The Hollister City Council delayed its decision on flying the “thin blue line flag” at City Hall on Aug. 2, citing the need for more background on the significance of the timing.
On July 16, the city received an application from a group that identifies itself as “Concerned Citizens,” requesting the city fly the blue flag at City Hall for the month of October.
The application included a dozen pages of signatures that were collected by Hollister residents Michael Fry and Silas Quintero.
But the council members were confused on why the group chose October to fly the flag, which proponents say shows support for fallen law enforcement personnel. National Peace Officers Memorial Day falls in May, Councilmember Tim Burns noted, adding that October is known as Breast Cancer Awareness Month.
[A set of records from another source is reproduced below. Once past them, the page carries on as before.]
(* ===== verification/ShardIter.v ===== *)
(** * The shards of a sample

    [src/src/zarr/sample_shard_iterator.c]: the odometer that enumerates the shards
    a sample's bounding box meets. *)

From stdpp Require Import strings.
From S2P Require Import Prelude Selection SelectionGrid Plan.

#[local] Open Scope Z_scope.

Record sample_shard_iterator := ShardIterator {
  it_rank : Z; shard_beg : list Z; shard_end : list Z; it_cursor : list Z; finished : bool }.

(** The loop of [sample_shard_iterator_init]; the inner [None] is a failed check. *)
Fixpoint init_loop (n : nat) (meta : zarr_metadata) (aabb : damacy_aabb) (d : Z) (it : sample_shard_iterator)
    : option (option sample_shard_iterator) :=
  match n with
  | O => Some (Some it)
  | S n =>
      chunk_extent ← aget (inner_chunk_shape meta) d;
      shard_extent ← aget (shard_shape meta) d;
      if negb (0 <? chunk_extent) || negb (0 <? shard_extent) || negb (shard_extent mod chunk_extent =? 0)
      then Some None
      else
        let inner_per_shard := shard_extent / chunk_extent in
        iv ← aget (dims aabb) d;
        extent ← aget (shape meta) d;
        if negb (0 <=? beg iv) || negb (beg iv <? end_ iv) || negb (end_ iv <=? extent) then Some None
        else
          let chunk_beg := beg iv / chunk_extent in
          let chunk_end := u64 ((end_ iv - 1) / chunk_extent + 1) in
          let sb := chunk_beg / inner_per_shard in
          let se := u64 (u64 (chunk_end - 1) / inner_per_shard + 1) in
          b ← aset (shard_beg it) d sb;
          e ← aset (shard_end it) d se;
          c ← aset (it_cursor it) d sb;
          init_loop n meta aabb (d + 1) (ShardIterator (it_rank it) b e c (finished it))
  end.

(** [None] is the error return; the arrays start zeroed. *)
Definition sample_shard_iterator_init (meta : zarr_metadata) (aabb : damacy_aabb) : option (option sample_shard_iterator) :=
  let zeros := repeat 0 (Z.to_nat DAMACY_MAX_RANK) in
  if negb (aabb_rank aabb =? m_rank meta) || negb (0 <? m_rank meta) || negb (m_rank meta <=? DAMACY_MAX_RANK)
  then Some None
  else init_loop (Z.to_nat (m_rank meta)) meta aabb 0 (ShardIterator (m_rank meta) zeros zeros zeros false).

(** [while (d >= 0)] with [d = n - 1]; [true] when a digit could be advanced. *)
Fixpoint advance_loop (n : nat) (b e c : list Z) : option (bool * list Z) :=
  match n with
  | O => Some (false, c)
  | S n =>
      let d := Z.of_nat n in
      x ← aget c d;
      c ← aset c d (u64 (x + 1));
      hi ← aget e d;
      if u64 (x + 1) <? hi then Some (true, c)
      else
        lo ← aget b d;
        c ← aset c d lo;
        advance_loop n b e c
  end.

(** The coordinate, [None] when the iteration is over. *)
Definition sample_shard_iterator_next (it : sample_shard_iterator) : option (option (list Z) * sample_shard_iterator) :=
  if finished it then Some (None, it)
  else
    let out := take (Z.to_nat (it_rank it)) (it_cursor it) in
    r ← advance_loop (Z.to_nat (it_rank it)) (shard_beg it) (shard_end it) (it_cursor it);
    Some (Some out, ShardIterator (it_rank it) (shard_beg it) (shard_end it) (snd r) (negb (fst r))).

(** The caller's [while (sample_shard_iterator_next(&it, out))]. *)
Fixpoint shards_drain (fuel : nat) (it : sample_shard_iterator) : option (list (list Z)) :=
  match fuel with
  | O => None
  | S fuel =>
      r ← sample_shard_iterator_next it;
      match r with
      | (None, _) => Some []
      | (Some c, it) => cs ← shards_drain fuel it; Some (c :: cs)
      end
  end.

(** ** Odometers *)

(** A digit: its first value, its bound, its current value. *)
Record digit := Digit { lo : Z; hi : Z; now : Z }.
Definition rewind (x : digit) : digit := Digit (lo x) (hi x) (lo x).
Definition values (x : digit) : list Z := seqZ (lo x) (hi x - lo x).

Fixpoint step (xs : list digit) : option (list digit) :=
  match xs with
  | [] => None
  | x :: xs =>
      match step xs with
      | Some xs' => Some (x :: xs')
      | None => if now x + 1 <? hi x then Some (Digit (lo x) (hi x) (now x + 1) :: (rewind <$> xs)) else None
      end
  end.

(** What is left, the current reading first. *)
Fixpoint rest (xs : list digit) : list (list Z) :=
  match xs with
  | [] => [[]]
  | x :: xs =>
      (cons (now x) <$> rest xs) ++ (seqZ (now x + 1) (hi x - now x - 1) ≫= fun y => cons y <$> cart (values <$> xs))
  end.

Definition digit_ok (x : digit) : Prop := lo x <= now x < hi x.

Lemma values_rewind (xs : list digit) : values <$> (rewind <$> xs) = values <$> xs.
Proof. rewrite <-list_fmap_compose. by apply list_fmap_ext. Qed.

Lemma rest_rewind xs : Forall digit_ok xs -> rest (rewind <$> xs) = cart (values <$> xs).
Proof.
  induction 1 as [|x xs Hx _ IH]; [done|]. rewrite !fmap_cons. cbn [rest cart]. rewrite IH.
  change (values x) with (seqZ (lo x) (hi x - lo x)). unfold digit_ok in Hx. rewrite (seqZ_cons (lo x)) by lia. cbn [rewind lo hi now].
  rewrite values_rewind, bind_cons. do 2 f_equal; lia.
Qed.

Lemma step_values xs xs' : step xs = Some xs' -> values <$> xs' = values <$> xs.
Proof.
  revert xs'. induction xs as [|x xs IH]; intros xs' Hs; cbn in Hs; [done|].
  destruct (step xs) as [ys|].
  - injection Hs as <-. rewrite !fmap_cons. f_equal. by apply IH.
  - destruct (now x + 1 <? hi x); [|done]. injection Hs as <-. rewrite !fmap_cons, values_rewind. done.
Qed.

Lemma rest_step xs :
  Forall digit_ok xs ->
  rest xs = (now <$> xs) :: match step xs with Some xs' => rest xs' | None => [] end.
Proof.
  induction 1 as [|x xs Hx Hxs IH]; [done|]. cbn [rest step]. rewrite IH, !fmap_cons. cbn [app]. f_equal.
  unfold digit_ok in Hx. destruct (step xs) as [xs'|] eqn:E; [cbn [rest]; by rewrite (step_values _ _ E)|].
  cbn [fmap list_fmap app].
  destruct (Z.ltb_spec (now x + 1) (hi x)) as [Hlt|Hge].
  - rewrite seqZ_cons by lia. cbn [rest now hi lo]. rewrite bind_cons, rest_rewind by done. f_equal.
    rewrite values_rewind. f_equal. f_equal; lia.
  - by rewrite seqZ_nil by lia.
Qed.

Lemma step_ok xs xs' : Forall digit_ok xs -> step xs = Some xs' -> Forall digit_ok xs' /\ length xs' = length xs.
Proof.
  intros Hok. revert xs'. induction Hok as [|x xs Hx Hxs IH]; intros xs' Hs; cbn in Hs; [done|].
  destruct (step xs) as [ys|] eqn:E.
  - injection Hs as <-. destruct (IH ys eq_refl). split; [by constructor|cbn; lia].
  - destruct (Z.ltb_spec (now x + 1) (hi x)); [|done]. injection Hs as <-. split; [|cbn; by rewrite length_fmap].
    unfold digit_ok in *. constructor; [cbn; lia|]. apply Forall_fmap. eapply Forall_impl; [exact Hxs|].
    intros y. unfold rewind. cbn. lia.
Qed.

Lemma step_snoc xs x :
  step (xs ++ [x]) =
    if now x + 1 <? hi x then Some (xs ++ [Digit (lo x) (hi x) (now x + 1)])
    else option_map (fun xs' => xs' ++ [rewind x]) (step xs).
Proof.
  induction xs as [|y xs IH]; cbn [app step].
  - by destruct (now x + 1 <? hi x).
  - rewrite IH. destruct (now x + 1 <? hi x); [done|]. destruct (step xs); cbn; [done|].
    destruct (now y + 1 <? hi y); [|done]. cbn. by rewrite fmap_app.
Qed.

(** ** The code's odometer *)

(** The first digits of the arrays. *)
Definition digits (n : nat) (b e c : list Z) : list digit :=
  zip_with (fun p now => Digit (fst p) (snd p) now) (zip (take n b) (take n e)) (take n c).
The council voted unanimously to table the decision to Aug. 16 to ask the petitioners for more information.
The issue of flying flags at City Hall has been a recent topic of discussion for the council.
In May, the council adopted a policy that allows residents to petition the city to fly a flag at City Hall. The application must receive 100 signatures in order for the council to consider it.
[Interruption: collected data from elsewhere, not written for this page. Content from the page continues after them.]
(* ===== verification/ConfigProof.v ===== *)
(** * Validated configurations

    What [validate_config] accepts, and that the sizes derived from an accepted
    configuration are exact ([src/src/damacy_config.c],
    [src/src/executor/dispatch.c]). *)

From Stdlib Require Import SpecFloat.
From stdpp Require Import strings.
From S2P Require Import Prelude Selection Plan Config.

#[local] Open Scope Z_scope.

(** The fields within their C types. *)
Record cfg_fits (cfg : damacy_config) : Prop := {
  fit_rank : is_u8 (cfg_sample_rank cfg);
  fit_shape : length (cfg_sample_shape cfg) = 31%nat;
  fit_extents : Forall (fun x => - 2 ^ 63 <= x < 2 ^ 63) (cfg_sample_shape cfg);
  fit_spb : is_u32 (samples_per_batch cfg);
  fit_look : is_u32 (lookahead_samples cfg);
  fit_gpu : is_u64 (max_gpu_memory_bytes (tuning cfg));
  fit_index : is_u64 (max_index_bytes (tuning cfg));
  fit_meta : is_u32 (n_array_meta_cache (tuning cfg));
  fit_sidx : is_u32 (n_shard_index_cache (tuning cfg));
  fit_layout : is_u32 (n_chunk_layout_cache (tuning cfg));
  fit_shards : is_u32 (max_shards_per_sample (tuning cfg)) }.

(** A configuration the library can run. *)
Record config_valid (cfg : damacy_config) : Prop := {
  ok_batch : 1 <= samples_per_batch cfg <= lookahead_samples cfg;
  ok_gpu : 0 < max_gpu_memory_bytes (tuning cfg);
  ok_index : max_index_bytes (tuning cfg) <= 8 * UINT32_MAX;
  ok_io : 1 <= n_io_threads (tuning cfg) <= 1024;
  ok_mio : 1 <= metadata_io_concurrency (tuning cfg) <= 4096;
  ok_chunk : 1 <= max_chunk_uncompressed_bytes (tuning cfg) <= UINT32_MAX;
  ok_read : 1 <= max_read_op_bytes (tuning cfg) <= UINT32_MAX;
  ok_waves : 2 <= host_buffer_waves (tuning cfg) <= 8;
  ok_cpw : 1 <= max_chunks_per_wave (tuning cfg) <= 65535;
  ok_spc : 1 <= max_substreams_per_chunk (tuning cfg) <= 65535;
  ok_shards : 1 <= max_shards_per_sample (tuning cfg);
  ok_meta : lookahead_samples cfg + 2 * samples_per_batch cfg <= n_array_meta_cache (tuning cfg);
  ok_layout : lookahead_samples cfg + 2 * samples_per_batch cfg <= n_chunk_layout_cache (tuning cfg);
  ok_sidx : (lookahead_samples cfg + 2 * samples_per_batch cfg) * max_shards_per_sample (tuning cfg) <=
            n_shard_index_cache (tuning cfg);
  ok_dtype : 0 <= cfg_dtype cfg < 10;
  ok_rank : 1 <= cfg_sample_rank cfg <= 31;
  ok_shape : forall d x, 0 <= d < cfg_sample_rank cfg -> aget (cfg_sample_shape cfg) d = Some x -> 0 < x;
  ok_numa : 0 <= numa_strategy (tuning cfg) <= 2;
  ok_node : numa_strategy (tuning cfg) = 2 -> 0 <= numa_node (tuning cfg);
  ok_gds : 0 <= enable_gds (tuning cfg) <= 2;
  ok_mu : isfinite (lognormal_mu_ln_ns (metadata_latency (debug cfg))) = true;
  ok_sigma : isfinite (lognormal_sigma_ln_ns (metadata_latency (debug cfg))) = true;
  ok_sigma0 : nonneg (lognormal_sigma_ln_ns (metadata_latency (debug cfg))) = true }.

Lemma dtype_bpe_pos dt : 0 < damacy_dtype_bpe dt <-> 0 <= dt < 10.
Proof.
  unfold damacy_dtype_bpe. split.
  - destruct (aget output_types dt) eqn:E; cbn; [|lia]. intros _. by apply aget_Some_range in E.
  - intros Hd. assert (dt ∈ seqZ 0 10) as Hin by (apply elem_of_seqZ; lia).
    revert Hin. generalize dt. apply Forall_forall. cbn. repeat constructor.
Qed.

Lemma shape_positive_spec n : forall sh d,
  0 <= d -> d + Z.of_nat n <= zlen sh ->
  exists b, shape_positive n sh d = Some b /\
    (b = true <-> forall k x, d <= k < d + Z.of_nat n -> aget sh k = Some x -> 0 < x).
Proof.
  induction n as [|n IH]; intros sh d Hd Hl; cbn [shape_positive].
  { exists true. split; [done|]. split; [intros _ k x; lia|done]. }
  destruct (aget_is_Some sh d) as [x Hx]; [lia|]. rewrite Hx. cbn [mbind option_bind].
  destruct (Z.ltb_spec 0 x) as [H0|H0].
  - destruct (IH sh (d + 1)) as (b & -> & Hb); [lia..|]. exists b. split; [done|]. rewrite Hb. split.
    + intros H k y Hk Hy. destruct (decide (k = d)) as [->|]; [congruence|]. apply (H k); [lia|done].
    + intros H k y Hk. apply H. lia.
  - exists false. split; [done|]. split; [done|]. intros H. specialize (H d x ltac:(lia) Hx). lia.
Qed.

(** The products of the floor check do not wrap: the metadata floor is compared
    with a 32-bit field first. *)
Lemma floors_spec cfg :
  cfg_fits cfg ->
  floors_ok cfg = true <->
    lookahead_samples cfg + 2 * samples_per_batch cfg <= n_array_meta_cache (tuning cfg) /\
    lookahead_samples cfg + 2 * samples_per_batch cfg <= n_chunk_layout_cache (tuning cfg) /\
    (lookahead_samples cfg + 2 * samples_per_batch cfg) * max_shards_per_sample (tuning cfg) <=
      n_shard_index_cache (tuning cfg).
Proof.
  intros []. unfold floors_ok. rewrite (u64_id (2 * samples_per_batch cfg)) by clia.
  rewrite (u64_id (lookahead_samples cfg + 2 * samples_per_batch cfg)) by clia.
  set (m := lookahead_samples cfg + 2 * samples_per_batch cfg) in *.
  destruct (Z.ltb_spec (n_array_meta_cache (tuning cfg)) m); [split; [done|lia]|].
  destruct (Z.ltb_spec (n_chunk_layout_cache (tuning cfg)) m); [split; [done|lia]|].
  assert (0 <= m < 2 ^ 32) as Hm by (unfold m in *; clia).
  rewrite (u64_id (m * max_shards_per_sample (tuning cfg))) by (unfold is_u32, is_u64 in *; nia).
  destruct (Z.ltb_spec (n_shard_index_cache (tuning cfg)) (m * max_shards_per_sample (tuning cfg))); [split; [done|lia]|].
  split; [lia|done].
Qed.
Shortly after, Councilmember Rick Perez submitted an application to the city requesting the flying of the Christian flag in April 2022, gathering 120 signatures. The council on June 21 voted 3-1 to request a letter from Attorney General Rob Bonta regarding the legality of flying a religious flag on government property.
Burns suggested that the city needs to tweak its ordinance, such as requiring signature-gatherers to provide background information on the significance of the flag, and specify how many flags can be flown on the pole.
Councilmember Rick Perez, who sponsored the blue flag application, said the council needed to honor the ordinance as it is currently written.
“Whatever month they picked, that’s the month they picked,” he said. “They followed the rules, there’s no reason for them to be denied.”
The blue flag has been a controversial subject nationwide. Advocates say the flag is meant to represent support of law enforcement, while opponents argue the flag has ties to hate groups, citing the flag’s usage in rallies alongside the Confederate and Nazi flags. Some of the protestors who stormed the U.S. Capitol in the deadly Jan. 6 riots reportedly carried similar blue line flags.
The flag resembles the American flag, yet it is blue and white, with a lighter blue stripe in the middle. This has led opponents to say the flag violates the U.S. Flag Code, citing language in the code that prohibits any “mark, insignia, letter, word, figure, design, picture or drawing of any nature” on the U.S. flag.
However, flag scholars have said that since the blue flag is not technically an American flag, it does not violate the code.
In an interview with Politifact, Peter Ansoff, president of the North American Vexillological Association, pointed to the section of the code that states, “the flag of the United States shall be 13 horizontal stripes, alternate red and white; and the union of the flag shall be forty-eight stars, white in a blue field.”